Правда, снедало и беспокойство, но не столько из-за боязни безжалостных капканов контрразведки МИ-5, сколько из-за смогов, которым посылал в свое время проклятия Карамзин: «Я не хотел бы провести жизнь мою в Англии для климата сырого, мрачного, печального». Подобного климата я так и не ощутил, но тогда страшился грязных туманов — ведь мы ожидали ребенка и не хотели, чтобы малыш глотал проклятую сажу[6]. Однажды смог все же навалился на город, закутал его в такое грязно-молочное облако, что замерли автомобили, лишь некоторые смельчаки ползли, словно черепахи, с включенными фарами, и даже по улицам приходилось идти медленно и осторожно, вытянув руку вперед, как слепому, оставшемуся без поводыря.
И вот посольство на «улице миллионеров» в Кенсингтоне, с обеих сторон — чугунные ворота, вход охраняли верзилы в черных цилиндрах, рядом Кенсингтонский дворец и парк, миллионеров, правда, не видно, зато появилась пара веселых трубочистов.

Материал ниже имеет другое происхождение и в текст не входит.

(** The number of groups the SELECT of [aggregate] yields before its
  LIMIT. *)
Definition groupCount (db : Database) (options : Interfaces.LogQueryOptions)
(groupBy : Interfaces.LogAggregateGroupBy) (groupField : string) : Z :=
Z.of_nat (length (remove_dups
                    (flat_map (groupKeys db groupBy groupField)
                       (List.filter (filterMatches db options) (log_entries db))))).

Definition anyQuery : Interfaces.LogQueryOptions :=
{| Interfaces.q_from := None; Interfaces.q_to := None; Interfaces.q_level := None;
   Interfaces.q_audit := None; Interfaces.q_field := None;
   Interfaces.q_limit := None; Interfaces.q_value := None;
   Interfaces.q_cursor := None |}.

Definition leveled (n : Z) (lv : string) : LogEntryRow :=
{| id := n; timestamp := "2024-05-01T10:00:00.000Z"; level := lv;
   event := "order.created"; message := ""; is_audit := false; data_json := "{}";
   source_file := "app/a.ndjson"; line_number := n |}.

(** Four rows: two errors, one warning, one info; two of them carry a
  [tenant] field. *)
Definition leveledStore : Database :=
{| log_entries := [leveled 1 "INFO"; leveled 2 "ERROR"; leveled 3 "WARN"; leveled 4 "ERROR"];
   log_fields := [{| entry_id := 1; key := "tenant"; value_text := "t-1" |};
                  {| entry_id := 2; key := "tenant"; value_text := "t-1" |}];
   sqlite_sequence := 4 |}.

End AggregateSpec.
(** ** Reports and checkpoints of index passes *)

Module PassSpec.

Import LogIndexer IndexerSpec.

Section WithRuntime.
Context `{Runtime}.

(** A line that is not blank and holds no JSON text. *)
Definition malformed (l : string) : bool :=
negb (isBlank l) && match JSON_parse (Js.trim l) with None => true | Some _ => false end.

Definition malformedLines (files : list LogFile) : Z :=
Z.of_nat (length (List.filter malformed (flat_map linesOf files))).

(** The report with the line counter and the three outcome counters
  moved on by the given amounts. *)
Definition advanced (rep : Interfaces.IndexReport) (lines inserted skipped errors : Z)
: Interfaces.IndexReport :=
{| Interfaces.filesScanned := Interfaces.filesScanned rep;
   Interfaces.linesScanned := Interfaces.linesScanned rep + lines;
   Interfaces.recordsInserted := Interfaces.recordsInserted rep + inserted;
   Interfaces.recordsSkipped := Interfaces.recordsSkipped rep + skipped;
   Interfaces.parseErrors := Interfaces.parseErrors rep + errors;
   Interfaces.mode := Interfaces.mode rep |}.

(** The file exists and its size is the length of what a read stream
  delivers. *)
Definition Sized (file : LogFile) : Prop :=
exists fileStats, stat file = Some fileStats
                  /\ size fileStats = Z.of_nat (String.length (content file)).

(** The checkpoint of a file that was read to its end. *)
Definition readToEnd (file : LogFile) (c : IncrementalFileState) : Prop :=
exists fileStats, stat file = Some fileStats
                  /\ byteOffset c = Z.of_nat (String.length (content file))
                  /\ fileSize c = size fileStats
                  /\ st_mtimeMs c = mtimeMs fileStats.

End WithRuntime.

(** A file of one record, and the same file after a second record was
  appended. *)
Definition firstLine : string :=
("{" ++ Js.quoted "event" ++ ":" ++ Js.quoted "a" ++ "}" ++ nl)%string.

Definition secondLine : string :=
("{" ++ Js.quoted "event" ++ ":" ++ Js.quoted "b" ++ "}" ++ nl)%string.
(** C1. File-map normalisation: a list of names yields the identity mapping
    on these names, a dictionary is returned as it is, and a value of any
    other type makes the constructor of the source itself raise (so the
    construction of the registry raises, before anything uses the map). *)
Theorem filemap_normalisation (name td sd url : string) (files : pyfiles) :
  match files with
  | FilesList l =>
      ∃ d, _filemap files = Ok d ∧ identity_map l d ∧
           WindowsDriverFirmware name td sd files = Ok (WindowsDriver name (Path_of td) sd d) ∧
           DownloadFirmware name td url files = Ok (Download name (Path_of td) url d)
  | FilesDict d =>
      _filemap files = Ok d ∧
      WindowsDriverFirmware name td sd files = Ok (WindowsDriver name (Path_of td) sd d) ∧
      DownloadFirmware name td url files = Ok (Download name (Path_of td) url d)
  | _ =>
      WindowsDriverFirmware name td sd files = Raise (Exception "invalid file map") ∧
      DownloadFirmware name td url files = Raise (Exception "invalid file map") ∧
      ∀ pre post,
        construct_all (map Ok pre ++ WindowsDriverFirmware name td sd files :: post)
          = Raise (Exception "invalid file map") ∧
        construct_all (map Ok pre ++ DownloadFirmware name td url files :: post)
          = Raise (Exception "invalid file map")
  end.
Proof.
  assert (∀ (pre : list Firmware) e post,
            construct_all (map Ok pre ++ Raise e :: post) = Raise e) as Hall.
  { intros pre e post. induction pre as [|a pre IH]; simpl; [done|]. by rewrite IH. }
  destruct files as [l|d|l|s|n|]; try (by split_and!; try done; intros; split; apply Hall).
  - eexists. split; [reflexivity|]. split_and!; try done. split.
    + intros x Hx. by apply comprehension_get.
    + intros k v Hkv. destruct (comprehension_item _ _ _ _ Hkv) as [?|H]; [done|].
      by apply elem_of_nil in H.
Qed.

Высочайшей волей резидента мне было повелено штурмовать бастион истеблишмента — консервативную партию Англии, партию тех самых упрямых, твердолобых тори, основанную преумнейшим Бенджамином Дизраэли, который был не только искусным политиком, но и жизнелюбом, прижившим пятерых детей от жены своего приятеля, лорда Купера. Вот они, сытые буржуа, твердящие о морали, не зря их клеймил Ильич: «Везде и всюду они лицемерны, но едва ли где доходит лицемерие до таких размеров и до такой утонченности, как в Англии».
Своей миссией я был польщен, ведь гораздо сложнее работать не в тех кругах, которые еще держали в святых Бернштейна и Маркса и не бежали от советских дипломатов, как черт от ладана, а там, где закаленные, убежденные слуги золотого мешка. Значит, начальство меня ценило, если нацелило на цитадель, именно мне суждено было стать хитроумным змием-разрушителем, который вползет в набитую секретами нору и разворотит все консервативные ульи. Не лейбористскую партию мне поручили, — кому нужны эти работяги? — не продажные тред-юнионы, а тех, кто засел в Форин Оффисе и самых горячих министерствах…
Мне виделся подтянутый молодой человек в безукоризненном сугубо английском костюме в полоску, с тщательно подобранным галстуком (нравились галстуки выпускников аристократической школы в Итоне — темный фон, перечерченный ярко-голубыми полосами, страсть к полосам не покидает меня и по сей день), который небрежно беседовал на балу в Букингемском дворце с английским министром обороны, министр крутился, как уж на сковороде, увиливая от прямых ответов, и сам думал: «Боже мой, неужели у русских есть такие умные ребята? С ним ухо нужно держать востро! Да, он, пожалуй, осведомлен о состоянии нашей обороны лучше, чем я… И как молод! Как элегантен!»
Но до Букингемского было еще далеко — для начала нас с женой поселили в темном полуподвале на Эрлс-Террас, окнами выходившем на по-хорошему русскую помойку: так складывался обычный путь новоприбывших — от низшего к высшему, — большинство дипломатов жили скученно в коммуналках (посольство в те годы не оплачивало квартиры, а нам они были не по карману) и улучшали свои жилищные условия по мере отбытия своих коллег в родные пенаты. В этой трущобе мы счастливо провели первые полтора года вместе с родившимся сыном и совсем не чувствовали себя в положении английских пауперов — жизнь на родине была беднее, главное, беднее кислородом, а тут бушевали свободные спикеры в Гайд-парке, в галерее Тейт выставлялись запрещенные Ларионов и Гончарова, газеты и телевидение шокировали своими суждениями о Стране Советов — и сладки были эти запретные плоды.
Лондон ослепил меня разноликой суровой красотой, Лондон очень умен, Лондон — это интеллект, я до сих пор привязан к нему и с ужасом слушаю рассказы о том, что там скоро почти не останется англичан — все заполонят иммигранты. Облазил я и центр, и окрестности — это барин Карамзин разъезжал по нему на кебах, а нам, чернорабочим разведки, приходилось стаптывать много каблуков, ходить по самым хитрым переулкам, проверяться и проверять, и даже бегать, как случилось однажды, когда, пугая прохожих, я мчался с раскрытым атласом в руках, обливаясь потом, на встречу с агентом, бежал как на стометровке, ибо запутался на улицах, опаздывал и боялся, что агент уйдет.
Но самое главное, что в Лондоне на каждом шагу встречались англичане, и, Боже, как много было вокруг незавербованных англичан![7]